* Data to examine *
Segment Open
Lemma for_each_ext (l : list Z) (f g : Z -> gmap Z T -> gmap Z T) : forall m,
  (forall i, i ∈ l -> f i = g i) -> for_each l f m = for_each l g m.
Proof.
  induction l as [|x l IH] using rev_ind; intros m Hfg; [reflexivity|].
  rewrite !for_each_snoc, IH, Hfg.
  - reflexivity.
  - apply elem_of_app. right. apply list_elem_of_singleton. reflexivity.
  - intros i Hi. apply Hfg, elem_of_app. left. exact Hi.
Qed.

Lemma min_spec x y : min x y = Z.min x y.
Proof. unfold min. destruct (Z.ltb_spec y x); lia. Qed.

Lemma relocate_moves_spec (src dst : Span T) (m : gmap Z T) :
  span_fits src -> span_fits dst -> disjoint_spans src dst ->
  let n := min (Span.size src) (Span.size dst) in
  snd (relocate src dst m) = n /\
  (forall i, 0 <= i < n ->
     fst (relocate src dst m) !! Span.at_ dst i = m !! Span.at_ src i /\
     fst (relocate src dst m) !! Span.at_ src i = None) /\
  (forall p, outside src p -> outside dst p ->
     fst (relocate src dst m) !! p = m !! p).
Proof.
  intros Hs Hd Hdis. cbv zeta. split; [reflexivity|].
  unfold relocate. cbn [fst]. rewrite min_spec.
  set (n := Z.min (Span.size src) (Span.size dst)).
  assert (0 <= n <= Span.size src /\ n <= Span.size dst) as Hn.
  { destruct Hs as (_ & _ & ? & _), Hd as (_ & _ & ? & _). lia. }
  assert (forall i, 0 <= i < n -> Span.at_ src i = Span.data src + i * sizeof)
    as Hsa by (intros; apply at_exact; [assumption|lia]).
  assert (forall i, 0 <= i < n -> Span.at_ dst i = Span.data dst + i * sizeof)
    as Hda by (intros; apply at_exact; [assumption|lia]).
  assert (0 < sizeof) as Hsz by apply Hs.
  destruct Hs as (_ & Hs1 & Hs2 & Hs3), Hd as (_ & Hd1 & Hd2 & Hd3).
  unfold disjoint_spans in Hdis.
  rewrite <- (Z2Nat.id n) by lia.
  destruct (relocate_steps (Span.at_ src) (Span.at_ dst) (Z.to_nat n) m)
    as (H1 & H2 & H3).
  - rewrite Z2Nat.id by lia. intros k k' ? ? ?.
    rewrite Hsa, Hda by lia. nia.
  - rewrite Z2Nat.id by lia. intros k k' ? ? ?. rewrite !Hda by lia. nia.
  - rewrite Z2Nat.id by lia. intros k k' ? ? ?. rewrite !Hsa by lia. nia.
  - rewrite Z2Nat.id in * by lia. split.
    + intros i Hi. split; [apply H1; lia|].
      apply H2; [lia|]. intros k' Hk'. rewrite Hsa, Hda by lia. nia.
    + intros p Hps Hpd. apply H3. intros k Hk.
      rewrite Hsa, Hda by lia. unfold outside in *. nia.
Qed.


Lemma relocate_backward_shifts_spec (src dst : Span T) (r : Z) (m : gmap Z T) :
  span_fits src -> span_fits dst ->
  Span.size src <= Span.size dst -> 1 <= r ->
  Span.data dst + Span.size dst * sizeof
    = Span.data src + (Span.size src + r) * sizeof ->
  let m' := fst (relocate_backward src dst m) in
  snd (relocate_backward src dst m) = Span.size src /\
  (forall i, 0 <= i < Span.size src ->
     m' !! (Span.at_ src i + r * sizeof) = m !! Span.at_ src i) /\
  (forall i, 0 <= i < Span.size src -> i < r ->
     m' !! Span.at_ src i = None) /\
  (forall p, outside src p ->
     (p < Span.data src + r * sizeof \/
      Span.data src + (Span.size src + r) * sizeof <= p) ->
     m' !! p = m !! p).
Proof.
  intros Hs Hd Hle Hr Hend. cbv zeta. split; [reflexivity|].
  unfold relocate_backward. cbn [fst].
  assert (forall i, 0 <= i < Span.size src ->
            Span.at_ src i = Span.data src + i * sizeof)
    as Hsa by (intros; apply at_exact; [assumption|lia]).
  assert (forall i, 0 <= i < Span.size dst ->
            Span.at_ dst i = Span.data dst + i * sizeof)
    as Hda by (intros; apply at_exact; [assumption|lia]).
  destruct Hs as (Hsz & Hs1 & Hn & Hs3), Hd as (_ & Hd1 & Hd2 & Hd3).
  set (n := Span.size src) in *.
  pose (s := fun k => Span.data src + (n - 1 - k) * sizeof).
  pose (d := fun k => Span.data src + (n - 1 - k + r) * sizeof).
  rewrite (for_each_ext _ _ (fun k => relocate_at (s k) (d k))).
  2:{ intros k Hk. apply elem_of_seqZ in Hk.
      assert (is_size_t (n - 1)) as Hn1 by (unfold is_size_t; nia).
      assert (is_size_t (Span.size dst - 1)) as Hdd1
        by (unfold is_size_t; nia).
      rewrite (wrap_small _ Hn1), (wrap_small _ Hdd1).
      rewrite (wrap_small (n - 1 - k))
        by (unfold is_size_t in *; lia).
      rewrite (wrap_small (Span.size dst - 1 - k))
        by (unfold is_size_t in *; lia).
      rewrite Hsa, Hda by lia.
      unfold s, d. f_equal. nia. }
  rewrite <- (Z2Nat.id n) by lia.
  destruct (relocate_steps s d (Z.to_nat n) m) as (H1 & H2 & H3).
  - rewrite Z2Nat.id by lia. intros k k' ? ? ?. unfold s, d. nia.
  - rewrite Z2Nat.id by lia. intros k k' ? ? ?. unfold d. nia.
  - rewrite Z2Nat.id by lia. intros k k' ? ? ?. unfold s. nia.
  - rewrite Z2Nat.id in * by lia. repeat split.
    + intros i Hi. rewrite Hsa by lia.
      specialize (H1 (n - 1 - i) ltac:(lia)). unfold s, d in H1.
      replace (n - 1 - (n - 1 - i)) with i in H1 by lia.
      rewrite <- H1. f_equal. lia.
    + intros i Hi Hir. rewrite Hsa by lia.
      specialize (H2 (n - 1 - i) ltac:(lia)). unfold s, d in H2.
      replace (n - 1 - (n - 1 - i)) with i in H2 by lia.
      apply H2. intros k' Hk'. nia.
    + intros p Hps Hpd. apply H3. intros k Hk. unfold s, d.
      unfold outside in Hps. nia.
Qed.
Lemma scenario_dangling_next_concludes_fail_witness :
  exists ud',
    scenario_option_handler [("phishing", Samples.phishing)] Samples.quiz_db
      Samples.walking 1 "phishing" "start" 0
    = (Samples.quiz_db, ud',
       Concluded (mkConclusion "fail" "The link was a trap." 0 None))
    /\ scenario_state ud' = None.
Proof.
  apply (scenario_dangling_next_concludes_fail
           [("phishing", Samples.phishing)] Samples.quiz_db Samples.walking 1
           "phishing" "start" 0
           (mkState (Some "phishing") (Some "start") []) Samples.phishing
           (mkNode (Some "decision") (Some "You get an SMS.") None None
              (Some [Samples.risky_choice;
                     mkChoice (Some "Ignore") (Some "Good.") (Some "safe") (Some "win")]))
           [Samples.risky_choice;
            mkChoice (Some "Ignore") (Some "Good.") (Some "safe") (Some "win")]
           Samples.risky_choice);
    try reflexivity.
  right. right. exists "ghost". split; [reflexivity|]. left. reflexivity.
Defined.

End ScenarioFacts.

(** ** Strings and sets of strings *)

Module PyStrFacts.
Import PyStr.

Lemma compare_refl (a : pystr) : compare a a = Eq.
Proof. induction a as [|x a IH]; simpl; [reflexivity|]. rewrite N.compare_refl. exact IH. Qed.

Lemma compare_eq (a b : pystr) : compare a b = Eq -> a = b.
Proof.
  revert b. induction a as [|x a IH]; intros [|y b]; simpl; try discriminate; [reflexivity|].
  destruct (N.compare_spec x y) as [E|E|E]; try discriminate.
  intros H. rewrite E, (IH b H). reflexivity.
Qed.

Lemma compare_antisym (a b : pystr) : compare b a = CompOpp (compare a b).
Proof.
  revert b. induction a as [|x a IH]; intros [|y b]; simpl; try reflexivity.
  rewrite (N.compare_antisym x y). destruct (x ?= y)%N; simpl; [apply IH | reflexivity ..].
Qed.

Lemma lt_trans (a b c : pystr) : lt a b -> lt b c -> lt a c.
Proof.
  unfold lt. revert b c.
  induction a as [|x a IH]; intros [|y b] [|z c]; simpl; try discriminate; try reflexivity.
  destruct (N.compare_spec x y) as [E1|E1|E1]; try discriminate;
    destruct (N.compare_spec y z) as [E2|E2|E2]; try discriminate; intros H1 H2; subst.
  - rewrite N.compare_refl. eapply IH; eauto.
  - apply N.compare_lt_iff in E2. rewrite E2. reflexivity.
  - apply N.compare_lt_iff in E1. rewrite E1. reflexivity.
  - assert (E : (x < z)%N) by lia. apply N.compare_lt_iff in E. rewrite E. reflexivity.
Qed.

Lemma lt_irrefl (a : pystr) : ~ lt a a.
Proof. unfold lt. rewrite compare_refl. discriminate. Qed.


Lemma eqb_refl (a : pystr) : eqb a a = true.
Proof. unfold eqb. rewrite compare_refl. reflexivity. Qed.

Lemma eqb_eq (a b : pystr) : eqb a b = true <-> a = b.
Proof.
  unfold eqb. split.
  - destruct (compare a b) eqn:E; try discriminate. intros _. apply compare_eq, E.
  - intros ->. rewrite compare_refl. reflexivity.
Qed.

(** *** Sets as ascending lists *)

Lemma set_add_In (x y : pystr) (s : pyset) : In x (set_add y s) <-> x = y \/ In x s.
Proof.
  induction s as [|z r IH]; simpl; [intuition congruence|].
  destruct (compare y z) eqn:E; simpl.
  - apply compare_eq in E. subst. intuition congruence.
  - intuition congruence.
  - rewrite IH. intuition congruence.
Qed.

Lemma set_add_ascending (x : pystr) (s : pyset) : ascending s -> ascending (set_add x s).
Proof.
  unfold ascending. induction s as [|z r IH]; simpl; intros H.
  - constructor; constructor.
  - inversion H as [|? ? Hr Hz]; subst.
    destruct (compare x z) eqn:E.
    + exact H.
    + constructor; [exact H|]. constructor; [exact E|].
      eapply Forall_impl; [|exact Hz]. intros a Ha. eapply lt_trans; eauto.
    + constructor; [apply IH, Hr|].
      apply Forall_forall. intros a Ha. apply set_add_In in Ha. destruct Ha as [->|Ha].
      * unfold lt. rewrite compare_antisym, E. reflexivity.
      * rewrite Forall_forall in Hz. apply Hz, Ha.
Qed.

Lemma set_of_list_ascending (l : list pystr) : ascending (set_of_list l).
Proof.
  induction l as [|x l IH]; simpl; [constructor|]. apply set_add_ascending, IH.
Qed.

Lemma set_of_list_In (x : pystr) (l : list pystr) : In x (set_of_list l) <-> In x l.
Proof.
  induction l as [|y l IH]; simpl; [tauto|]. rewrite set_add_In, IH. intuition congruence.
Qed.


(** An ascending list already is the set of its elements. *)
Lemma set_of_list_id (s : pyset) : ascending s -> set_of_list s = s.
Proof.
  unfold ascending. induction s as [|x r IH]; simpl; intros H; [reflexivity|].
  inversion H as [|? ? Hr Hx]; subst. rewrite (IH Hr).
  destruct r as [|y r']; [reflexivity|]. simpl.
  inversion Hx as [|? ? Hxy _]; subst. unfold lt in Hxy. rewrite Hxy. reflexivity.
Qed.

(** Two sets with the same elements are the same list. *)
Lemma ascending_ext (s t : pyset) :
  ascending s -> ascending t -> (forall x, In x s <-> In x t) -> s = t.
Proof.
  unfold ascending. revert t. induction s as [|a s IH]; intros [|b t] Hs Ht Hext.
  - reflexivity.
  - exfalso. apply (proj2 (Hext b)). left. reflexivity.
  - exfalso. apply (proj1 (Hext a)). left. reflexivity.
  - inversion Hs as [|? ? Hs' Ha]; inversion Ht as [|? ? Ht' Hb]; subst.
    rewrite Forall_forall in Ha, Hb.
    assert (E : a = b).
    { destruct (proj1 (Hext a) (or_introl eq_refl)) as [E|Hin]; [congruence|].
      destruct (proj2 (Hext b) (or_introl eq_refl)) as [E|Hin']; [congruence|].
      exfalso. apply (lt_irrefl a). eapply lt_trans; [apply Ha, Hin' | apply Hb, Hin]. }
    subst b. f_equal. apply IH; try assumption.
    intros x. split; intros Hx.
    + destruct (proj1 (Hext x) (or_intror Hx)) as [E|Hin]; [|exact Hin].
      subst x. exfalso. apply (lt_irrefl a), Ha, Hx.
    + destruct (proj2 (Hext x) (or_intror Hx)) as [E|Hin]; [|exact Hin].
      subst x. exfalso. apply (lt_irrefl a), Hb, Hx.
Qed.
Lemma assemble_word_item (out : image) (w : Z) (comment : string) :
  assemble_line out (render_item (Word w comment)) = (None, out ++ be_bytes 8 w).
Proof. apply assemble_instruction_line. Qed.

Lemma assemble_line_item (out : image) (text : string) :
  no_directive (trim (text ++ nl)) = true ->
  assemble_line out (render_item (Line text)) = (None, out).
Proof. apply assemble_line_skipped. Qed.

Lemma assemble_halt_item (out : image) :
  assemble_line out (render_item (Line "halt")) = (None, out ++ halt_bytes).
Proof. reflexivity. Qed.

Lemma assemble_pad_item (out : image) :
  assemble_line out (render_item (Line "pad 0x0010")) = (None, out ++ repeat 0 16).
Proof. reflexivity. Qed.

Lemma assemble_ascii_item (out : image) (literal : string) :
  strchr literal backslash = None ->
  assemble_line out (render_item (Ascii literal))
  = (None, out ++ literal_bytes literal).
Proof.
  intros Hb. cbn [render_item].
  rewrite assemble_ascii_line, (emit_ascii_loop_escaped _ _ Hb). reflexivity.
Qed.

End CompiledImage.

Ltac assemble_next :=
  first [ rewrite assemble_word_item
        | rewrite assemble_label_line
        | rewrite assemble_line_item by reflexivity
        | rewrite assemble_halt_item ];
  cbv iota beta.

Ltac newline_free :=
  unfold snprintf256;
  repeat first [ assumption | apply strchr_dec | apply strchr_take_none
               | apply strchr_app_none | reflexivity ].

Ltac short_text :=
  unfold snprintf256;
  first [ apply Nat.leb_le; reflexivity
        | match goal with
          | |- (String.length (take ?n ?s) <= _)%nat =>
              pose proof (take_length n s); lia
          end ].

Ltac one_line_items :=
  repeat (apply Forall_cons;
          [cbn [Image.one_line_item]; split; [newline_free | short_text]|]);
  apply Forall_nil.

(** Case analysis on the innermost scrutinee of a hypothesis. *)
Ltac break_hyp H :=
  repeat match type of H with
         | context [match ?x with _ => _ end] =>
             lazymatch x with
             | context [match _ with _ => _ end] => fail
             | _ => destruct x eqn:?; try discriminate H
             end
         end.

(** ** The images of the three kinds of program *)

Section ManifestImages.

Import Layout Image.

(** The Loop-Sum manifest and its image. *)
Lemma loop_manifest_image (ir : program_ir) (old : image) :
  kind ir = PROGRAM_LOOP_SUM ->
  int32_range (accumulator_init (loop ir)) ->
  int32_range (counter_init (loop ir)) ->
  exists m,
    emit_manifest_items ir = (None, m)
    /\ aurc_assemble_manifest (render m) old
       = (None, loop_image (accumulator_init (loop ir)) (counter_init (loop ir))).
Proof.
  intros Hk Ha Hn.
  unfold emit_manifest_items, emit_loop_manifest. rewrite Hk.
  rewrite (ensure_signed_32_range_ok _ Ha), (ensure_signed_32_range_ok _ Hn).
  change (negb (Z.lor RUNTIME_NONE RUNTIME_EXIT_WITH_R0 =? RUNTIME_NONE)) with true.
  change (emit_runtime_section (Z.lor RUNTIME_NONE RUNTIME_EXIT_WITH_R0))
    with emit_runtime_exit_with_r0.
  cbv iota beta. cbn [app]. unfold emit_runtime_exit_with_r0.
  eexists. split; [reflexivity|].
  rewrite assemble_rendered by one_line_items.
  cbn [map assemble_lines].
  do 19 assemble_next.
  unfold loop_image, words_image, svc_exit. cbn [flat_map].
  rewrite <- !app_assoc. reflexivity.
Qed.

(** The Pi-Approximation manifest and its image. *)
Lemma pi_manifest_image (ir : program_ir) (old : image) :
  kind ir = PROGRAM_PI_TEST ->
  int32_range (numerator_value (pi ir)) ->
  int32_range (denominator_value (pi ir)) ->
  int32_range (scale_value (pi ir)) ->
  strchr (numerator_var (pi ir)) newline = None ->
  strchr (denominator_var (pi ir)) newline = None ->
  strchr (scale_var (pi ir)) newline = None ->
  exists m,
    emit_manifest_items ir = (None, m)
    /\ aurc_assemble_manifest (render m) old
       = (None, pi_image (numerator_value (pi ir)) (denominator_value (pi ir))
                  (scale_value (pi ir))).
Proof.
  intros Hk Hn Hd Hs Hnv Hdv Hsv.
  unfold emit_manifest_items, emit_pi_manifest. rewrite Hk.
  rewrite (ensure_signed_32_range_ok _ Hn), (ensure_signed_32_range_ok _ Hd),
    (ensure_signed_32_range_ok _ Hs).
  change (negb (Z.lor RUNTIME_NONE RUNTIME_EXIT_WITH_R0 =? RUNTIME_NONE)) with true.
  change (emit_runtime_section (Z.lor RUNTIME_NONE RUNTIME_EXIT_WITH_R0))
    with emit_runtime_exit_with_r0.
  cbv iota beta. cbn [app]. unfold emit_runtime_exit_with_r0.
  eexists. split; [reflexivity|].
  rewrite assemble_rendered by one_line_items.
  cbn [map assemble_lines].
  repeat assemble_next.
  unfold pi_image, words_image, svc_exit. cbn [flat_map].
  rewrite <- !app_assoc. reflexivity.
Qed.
Segment Closed
* What you need to do *
Among the lines above, which hold the word "pose"? Report each one.

* Answer to the exercise *
  pose (s := fun k => Span.data src + (n - 1 - k) * sizeof).
  pose (d := fun k => Span.data src + (n - 1 - k + r) * sizeof).
              pose proof (take_length n s); lia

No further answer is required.